Task directions >>
Given the entries that follow, write out exactly the lines starting at the one containing "match partial with" and ending at the one containing "let (k, x) := kv in", both ends included, and only those.

_ _ _ _

(** * Whalebone MCP server: response shaping, request construction, dispatch

    A shallow embedding of [WhaleboneClient] and of the tool-call handler of
    the server, followed by the properties of the response shaper
    ([limitResults], [truncateObject], [enforceResponseSize],
    [processResponse]), of the query construction in [makeRequest] and of
    the error boundary of the [CallToolRequestSchema] handler.

    Representation choices.
    - A JavaScript string is a [string]; one character stands for one code
      unit, so [String.length] is [str.length].
    - A number is given by the decimal digits [Number::toString] starts
      from, the shortest ones that identify it: [JNum z] is the integer
      with the digits of [z], and [JDec m e] the number with the digits of
      [m] and the decimal exponent [e], for a fraction or a magnitude that
      is not written as an integer.  The shaper never inspects a number, it
      only copies and prints it; [Js.numberText] lays the digits out as
      [Number::toString] does, in plain or in exponent form.
    - An object is the list of its own entries in [Object.entries] order,
      each key once.  A loop
      [for (const [k, v] of Object.entries(o)) r[k] = f(v)] assigns the
      entries to a fresh object in that order ([Json.assign]): every key
      becomes an own property of [r], except [__proto__], for which the
      assignment runs the accessor of [Object.prototype] and stores nothing
      (it may change the prototype of [r], which neither [Object.entries]
      nor [JSON.stringify] looks at).
    - The URL class and [fetch] belong to the runtime.  A [network] says what
      [new URL] makes of a string (a parsed URL, or the message of the error
      it throws) and what [fetch] does with a request.
    - [number] fields of the configuration hold what [parseInt] returned:
      [Some z] for an integer, [None] for [NaN] or an absent field; an
      absent [enableTruncation] reads as [false], as [!undefined] does.
    - The item budget of [enforceResponseSize] is computed in exact integer
      arithmetic; module [Doubles] replays it on binary64 numbers and
      [maxItemsFor_agrees_with_doubles] compares the two. *)

From Stdlib Require Import ZArith List String Ascii Bool Lia.
From Stdlib Require DecimalString DecimalFacts.
From Stdlib Require Floats Uint63.
Import ListNotations.
#[local] Set Warnings "-register-all".
Local Open Scope string_scope.
Local Open Scope Z_scope.

(* ================================================================== *)
(** * JavaScript primitives *)
(* ================================================================== *)

Module Js.

(** The decimal digits of a positive integer. *)
Definition digitsOf (p : positive) : string :=
  DecimalString.NilZero.string_of_uint (Pos.to_uint p).

(** [n] zeros. *)
Fixpoint zeros (n : nat) : string :=
  match n with
  | O => EmptyString
  | S n' => String "0" (zeros n')
  end.

(** [m * 10^e] with the trailing zeros of [m] moved into the exponent. *)
Fixpoint stripZeros (fuel : nat) (m : positive) (e : Z) : positive * Z :=
  match fuel with
  | O => (m, e)
  | S fuel' =>
      if Z.pos m mod 10 =? 0
      then match Z.pos m / 10 with
           | Z.pos m' => stripZeros fuel' m' (e + 1)
           | _ => (m, e)
           end
      else (m, e)
  end.

(** The first [n] units of a string, and the rest. *)
Fixpoint splitAt (n : nat) (s : string) : string * string :=
  match n, s with
  | S n', String c rest =>
      let (a, b) := splitAt n' rest in (String c a, b)
  | _, _ => (EmptyString, s)
  end.

(** [Number::toString] for the positive number whose shortest decimal
    digits are [digits] and whose value is below [10^n] and at least
    [10^(n-1)]. *)
Definition positiveText (digits : string) (n : Z) : string :=
  let k := Z.of_nat (String.length digits) in
  if (k <=? n) && (n <=? 21) then digits ++ zeros (Z.to_nat (n - k))
  else if (0 <? n) && (n <=? 21) then
    let (whole, fraction) := splitAt (Z.to_nat n) digits in
    whole ++ "." ++ fraction
  else if (-6 <? n) && (n <=? 0) then
    "0." ++ zeros (Z.to_nat (- n)) ++ digits
  else
    let (first, others) := splitAt 1 digits in
    let mantissa :=
      match others with
      | EmptyString => first
      | _ => first ++ "." ++ others
      end in
    let exponent := n - 1 in
    mantissa ++ "e" ++ (if exponent <? 0 then "-" else "+")
      ++ DecimalString.NilZero.string_of_int (Z.to_int (Z.abs exponent)).

(** [Number.prototype.toString] on the number [m * 10^e]; zero prints as
    [0]. *)
Definition numberText (m e : Z) : string :=
  match m with
  | Z0 => "0"
  | Z.pos p =>
      let (d, e') := stripZeros (Pos.size_nat p) p e in
      positiveText (digitsOf d) (Z.of_nat (String.length (digitsOf d)) + e')
  | Z.neg p =>
      let (d, e') := stripZeros (Pos.size_nat p) p e in
      "-" ++ positiveText (digitsOf d)
                          (Z.of_nat (String.length (digitsOf d)) + e')
  end.

(** [Number.prototype.toString] on an integer (also what a template
    literal and [JSON.stringify] print for it): the plain decimal digits
    below [10^21], the exponent form from there on. *)
Definition numberToString (z : Z) : string :=
  if Z.abs z <? 10 ^ 21
  then DecimalString.NilZero.string_of_int (Z.to_int z)
  else numberText z 0.

(** [Boolean.prototype.toString]. *)
Definition booleanToString (b : bool) : string :=
  if b then "true" else "false".

(** [s.substring(0, n)] for [0 <= n]. *)
Definition substring0 (n : nat) (s : string) : string :=
  String.substring 0 n s.

(** [hay.includes(needle)]. *)
Fixpoint includes (needle hay : string) : bool :=
  String.prefix needle hay
  || match hay with
     | EmptyString => false
     | String _ rest => includes needle rest
     end.

(** [a.slice(0, e)]: a negative [e] counts from the end of the array. *)
Definition slice0 {A : Type} (a : list A) (e : Z) : list A :=
  let len := Z.of_nat (List.length a) in
  let k := (if e <? 0 then Z.max (len + e) 0 else Z.min e len)%Z in
  firstn (Z.to_nat k) a.

(** [x || d] on a number: [0] and [NaN] are falsy. *)
Definition numberOr (x : option Z) (d : Z) : Z :=
  match x with
  | Some 0 | None => d
  | Some z => z
  end.

Definition hexDigit (upper : bool) (n : nat) : ascii :=
  match n with
  | 0%nat => "0" | 1%nat => "1" | 2%nat => "2" | 3%nat => "3"
  | 4%nat => "4" | 5%nat => "5" | 6%nat => "6" | 7%nat => "7"
  | 8%nat => "8" | 9%nat => "9"
  | 10%nat => if upper then "A" else "a"
  | 11%nat => if upper then "B" else "b"
  | 12%nat => if upper then "C" else "c"
  | 13%nat => if upper then "D" else "d"
  | 14%nat => if upper then "E" else "e"
  | _ => if upper then "F" else "f"
  end%char.

(** Two hexadecimal digits of a value below 256. *)
Definition hexByte (upper : bool) (n : nat) : string :=
  String (hexDigit upper (n / 16)) (String (hexDigit upper (n mod 16)) "").

End Js.

(* ================================================================== *)
(** * JSON values and [JSON.stringify] *)
(* ================================================================== *)

Module Json.

Inductive json : Type :=
| JNull
| JBool (b : bool)
| JNum (z : Z)
| JDec (m e : Z)
| JStr (s : string)
| JArr (items : list json)
| JObj (entries : list (string * json)).

(** [Array.isArray]. *)
Definition isArray (v : json) : bool :=
  match v with JArr _ => true | _ => false end.

(** [o[k]] on a value: [None] is [undefined]. *)
Fixpoint lookup (k : string) (es : list (string * json)) : option json :=
  match es with
  | [] => None
  | (k', v) :: rest => if String.eqb k k' then Some v else lookup k rest
  end.

Definition field (k : string) (v : json) : option json :=
  match v with JObj es => lookup k es | _ => None end.

(** [o[key] = value] on an object [o] that has no own property [key]:
    the property is added last; for the key [__proto__] the accessor of
    [Object.prototype] runs instead and [o] gets no own property. *)
Definition assign (o : list (string * json)) (key : string) (value : json)
  : list (string * json) :=
  if String.eqb key "__proto__" then o else (o ++ [(key, value)])%list.

(** The quotation mark, code unit 34. *)
Definition dquote : ascii := "034"%char.

(** One code unit inside a quoted JSON string (QuoteJSONString). *)
Definition quoteChar (c : ascii) : string :=
  let n := nat_of_ascii c in
  match n with
  | 8%nat => "\b"
  | 9%nat => "\t"
  | 10%nat => "\n"
  | 12%nat => "\f"
  | 13%nat => "\r"
  | 34%nat => String "\" (String dquote "")
  | 92%nat => "\\"
  | _ => if (n <? 32)%nat then "\u00" ++ Js.hexByte false n
         else String c ""
  end.

Fixpoint quoteBody (s : string) : string :=
  match s with
  | EmptyString => ""
  | String c rest => quoteChar c ++ quoteBody rest
  end.

Definition quote (s : string) : string :=
  String dquote (quoteBody s ++ String dquote "").

(** The bracketed form of SerializeJSONArray / SerializeJSONObject:
    [stepback] is the indentation outside, [gap] the indentation unit. *)
Definition bracket (gap stepback opening closing : string)
           (partial : list string) : string :=
  match partial with
  | [] => opening ++ closing
  | _ =>
      if String.eqb gap "" then
        opening ++ String.concat "," partial ++ closing
      else
        let indent := stepback ++ gap in
        let nl := String "010" "" in
        opening ++ nl ++ indent
                ++ String.concat ("," ++ nl ++ indent) partial
                ++ nl ++ stepback ++ closing
  end.

(** SerializeJSONProperty on a parsed JSON value. *)
Fixpoint serialize (gap indent : string) (v : json) {struct v} : string :=
  match v with
  | JNull => "null"
  | JBool b => Js.booleanToString b
  | JNum z => Js.numberToString z
  | JDec m e => Js.numberText m e
  | JStr s => quote s
  | JArr items =>
      bracket gap indent "[" "]"
              (map (serialize gap (indent ++ gap)) items)
  | JObj entries =>
      bracket gap indent "{" "}"
              (map (fun kv : string * json =>
                      let (k, x) := kv in
                      quote k ++ ":" ++ (if String.eqb gap "" then "" else " ")
                            ++ serialize gap (indent ++ gap) x)
                   entries)
  end.

(** [JSON.stringify(v)]. *)
Definition stringify (v : json) : string := serialize "" "" v.

(** [JSON.stringify(v, null, 2)]. *)
Definition stringifyPretty (v : json) : string := serialize "  " "" v.

End Json.

Import Json.

(* ================================================================== *)
(** * Response shaper of [WhaleboneClient] *)
(* ================================================================== *)

Module Shaper.

(** [interface WhaleboneConfig]. *)
Record WhaleboneConfig : Type := {
  accessKey : string;
  secretKey : string;
  baseUrl : string;
  maxResults : option Z;
  maxResponseSize : option Z;
  enableTruncation : bool
}.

_ _ _ _

Written answer >>
  match partial with
  | [] => opening ++ closing
  | _ =>
      if String.eqb gap "" then
        opening ++ String.concat "," partial ++ closing
      else
        let indent := stepback ++ gap in
        let nl := String "010" "" in
        opening ++ nl ++ indent
                ++ String.concat ("," ++ nl ++ indent) partial
                ++ nl ++ stepback ++ closing
  end.

(** SerializeJSONProperty on a parsed JSON value. *)
Fixpoint serialize (gap indent : string) (v : json) {struct v} : string :=
  match v with
  | JNull => "null"
  | JBool b => Js.booleanToString b
  | JNum z => Js.numberToString z
  | JDec m e => Js.numberText m e
  | JStr s => quote s
  | JArr items =>
      bracket gap indent "[" "]"
              (map (serialize gap (indent ++ gap)) items)
  | JObj entries =>
      bracket gap indent "{" "}"
              (map (fun kv : string * json =>
                      let (k, x) := kv in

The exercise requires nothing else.